D3D12_DESCRIPTOR_RANGE color_texture_desc_range = {};
color_texture_desc_range.RangeType = D3D12_DESCRIPTOR_RANGE_TYPE_SRV;
color_texture_desc_range.NumDescriptors = 1;
color_texture_desc_range.BaseShaderRegister = 0; // t0
root_params[1].ParameterType = D3D12_ROOT_PARAMETER_TYPE_DESCRIPTOR_TABLE;
root_params[1].ShaderVisibility = D3D12_SHADER_VISIBILITY_PIXEL;
root_params[1].DescriptorTable.NumDescriptorRanges = 1;
root_params[1].DescriptorTable.pDescriptorRanges = &color_texture_desc_range;
// Root param 2: sampler at s0, passed as descriptor table, visible to PS.
D3D12_DESCRIPTOR_RANGE color_sampler_desc_range = {};
color_sampler_desc_range.RangeType = D3D12_DESCRIPTOR_RANGE_TYPE_SAMPLER;
color_sampler_desc_range.NumDescriptors = 1;
color_sampler_desc_range.BaseShaderRegister = 0; // s0
root_params[2].ParameterType = D3D12_ROOT_PARAMETER_TYPE_DESCRIPTOR_TABLE;
root_params[2].ShaderVisibility = D3D12_SHADER_VISIBILITY_PIXEL;
root_params[2].DescriptorTable.NumDescriptorRanges = 1;
root_params[2].DescriptorTable.pDescriptorRanges = &color_sampler_desc_range;
// The main structure describing the whole root signature.
D3D12_ROOT_SIGNATURE_DESC root_sig_desc = {};
root_sig_desc.NumParameters = 3;
root_sig_desc.pParameters = root_params;
root_sig_desc.Flags = D3D12_ROOT_SIGNATURE_FLAG_ALLOW_INPUT_ASSEMBLER_INPUT_LAYOUT;
Variable root_sig_desc
of type D3D12_ROOT_SIGNATURE_DESC
is our data structure specifying the root signature. Let's call it a root signature representation number #1.
The code may look scary at first, but if you analyze it carefully, I am sure you can recognize the parameters of the 3 resources to bind that we talked about earlier. This code is so complex because a buffer or a texture can be bound in multiple ways, differing in the number of levels of indirection.
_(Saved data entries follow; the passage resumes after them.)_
(* ===================================================================== *)
(** ** The statements at the sample data *)
(* ===================================================================== *)

(** Re-inserting [key_one] into the hash that holds it: the pair is
    overwritten and the chain keeps its length. *)
Lemma Add_replaces_or_appends_witness :
  HashKey_of sample1 key_one = Some (mkHashKey STRING_OBJ 1)
  /\ Hash_ready sample1 6%positive
  /\ Pairs_at sample1 6%positive (mkHashKey STRING_OBJ 1)
     = Some [mkHashPair key_one true_object]
  /\ (forall p, p ∈ [mkHashPair key_one true_object] -> valid sample1 (HashPair_Key p))
  /\ exists s' chain',
       Add 6%positive key_one false_object sample1 = Some (None, s')
       /\ Pairs_at s' 6%positive (mkHashKey STRING_OBJ 1) = Some chain'
       /\ length chain' = 1%nat.
Proof.
  assert (D : HashKey_of sample1 key_one = Some (mkHashKey STRING_OBJ 1))
    by (vm_compute; reflexivity).
  assert (R : Hash_ready sample1 6%positive).
  { eexists _, _. split; vm_compute; reflexivity. }
  assert (P : Pairs_at sample1 6%positive (mkHashKey STRING_OBJ 1)
              = Some [mkHashPair key_one true_object])
    by (vm_compute; reflexivity).
  assert (V : forall p, p ∈ [mkHashPair key_one true_object] ->
                        valid sample1 (HashPair_Key p)).
  { intros p ->%list_elem_of_singleton. vm_compute. eauto. }
  do 4 (split; [assumption |]).
  destruct (Add_replaces_or_appends 6%positive key_one false_object sample1 _ _ D R P V)
    as (s' & chain' & A & P' & Hrep & _).
  exists s', chain'. do 2 (split; [assumption |]).
  apply Hrep. exists (mkHashPair key_one true_object).
  split; [by apply list_elem_of_singleton | vm_compute; reflexivity].
Defined.
Lemma respects_insert map vh entry st :
  (entry < length (heap st))%nat →
  vh < next_vhandle (trans_map st map) →
  match handle_map_insert map vh entry st with
  | Done _ st' | Abort st' => R st st'
  | Undefined => True
  end.
Proof.
  intros Hlt Hvh. unfold handle_map_insert. munfold.
  pose proof (stable_insert R HR st map vh entry Hlt Hvh) as Hins.
  destruct (map_insert vh entry (trans_map st map)) as [[] m'];
    [|apply (stable_refl R HR)].
  cbn [snd] in Hins.
  pose proof (respects_ref entry (set_trans_map map m' st)) as H.
  destruct (g_object_ref entry _); [| |done]; by eapply (stable_trans R HR).
Qed.

Lemma respects_is_full map : respects R (handle_map_is_full map).
Proof. intros st. apply (stable_refl R HR). Qed.

Lemma respects_send_command broker command :
  respects R (access_broker_send_command broker command).
Proof. intros st. apply (stable_send R HR). Qed.

Lemma respects_context_saveflush broker ph entry :
  respects R (access_broker_context_saveflush broker ph entry).
Proof.
  intros st. unfold access_broker_context_saveflush, deref, update_entry.
  munfold. destruct (heap st !! entry) as [e|] eqn:He; [|done].
  cbn [heap set_calls]. rewrite He.
  by apply (stable_saved R HR).
Qed.

Variable resmgr : ResourceManager.

Lemma respects_virt_to_phys command entry i :
  respects R (resource_manager_virt_to_phys resmgr command entry i).
Proof.
  intros st. unfold resource_manager_virt_to_phys,
    handle_map_entry_get_context, access_broker_context_load, deref.
  munfold. destruct (heap st !! entry) as [e|] eqn:He; [|done].
  pose proof (stable_load R HR st entry e
    (ab_context_load (access_broker resmgr) (calls st) (context e)).1
    (ab_context_load (access_broker resmgr) (calls st) (context e)).2 He) as H1.
  destruct (ab_context_load (access_broker resmgr) (calls st) (context e))
    as [rc ph]. cbn [fst snd] in *.
  destruct (rc =? TSS2_RC_SUCCESS); [|exact H1].
  set (st1 := set_calls _ st) in *.
  pose proof (respects_set_phandle entry ph st1) as H2.
  destruct (handle_map_entry_set_phandle entry ph st1); [| |done];
    by eapply (stable_trans R HR).
Qed.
Describing it is out of scope of this article, but I explained it comprehensively in my old article: Direct3D 12: Long Way to Access Data.
There is also an even more general structure D3D12_VERSIONED_ROOT_SIGNATURE_DESC
that allows to use root signatures in versions higher than 1.0, but we won't talk about it in this article to not complicate things.
If you also use Vulkan, you may recognize that the equivalent structure is VkDescriptorSetLayoutCreateInfo
. From it, you can call function vkCreateDescriptorSetLayout
to create an object of type VkDescriptorSetLayout
, and then VkPipelineLayout
, which is roughly equivalent to the DX12 root signature.
In DX12, however, this is not that simple. There is an intermediate step we need to go through. Microsoft requires converting this data structure to a special binary format first. They call it "serialization". We can do it using function D3D12SerializeRootSignature
, like this:
ComPtr<ID3DBlob> root_sig_blob, error_blob;
HRESULT hr = D3D12SerializeRootSignature(&root_sig_desc, D3D_ROOT_SIGNATURE_VERSION_1_0,
&root_sig_blob, &error_blob);
// Check hr...
const void* root_sig_data = root_sig_blob->GetBufferPointer();
size_t root_sig_data_size = root_sig_blob->GetBufferSize();
An object of type ID3DBlob
is just a simple container that owns a memory buffer with binary data of some size. ("BLOB" stands for "Binary Large OBject".) This buffer we created here is our representation number #2 of the root signature.
If we save it to a file, we can see that our example root signature has 188 bytes. It starts from characters "DXBC", just like the shaders we previously complied with dxc
tool, which indicates root signatures use the same container format as compiled shaders. I am not sure this binary format is documented somewhere. It should be possible to decipher anyway, as DirectX Shader Compiler (dxc) is open source. I never needed to work with this binary format directly, and we won't do it here either.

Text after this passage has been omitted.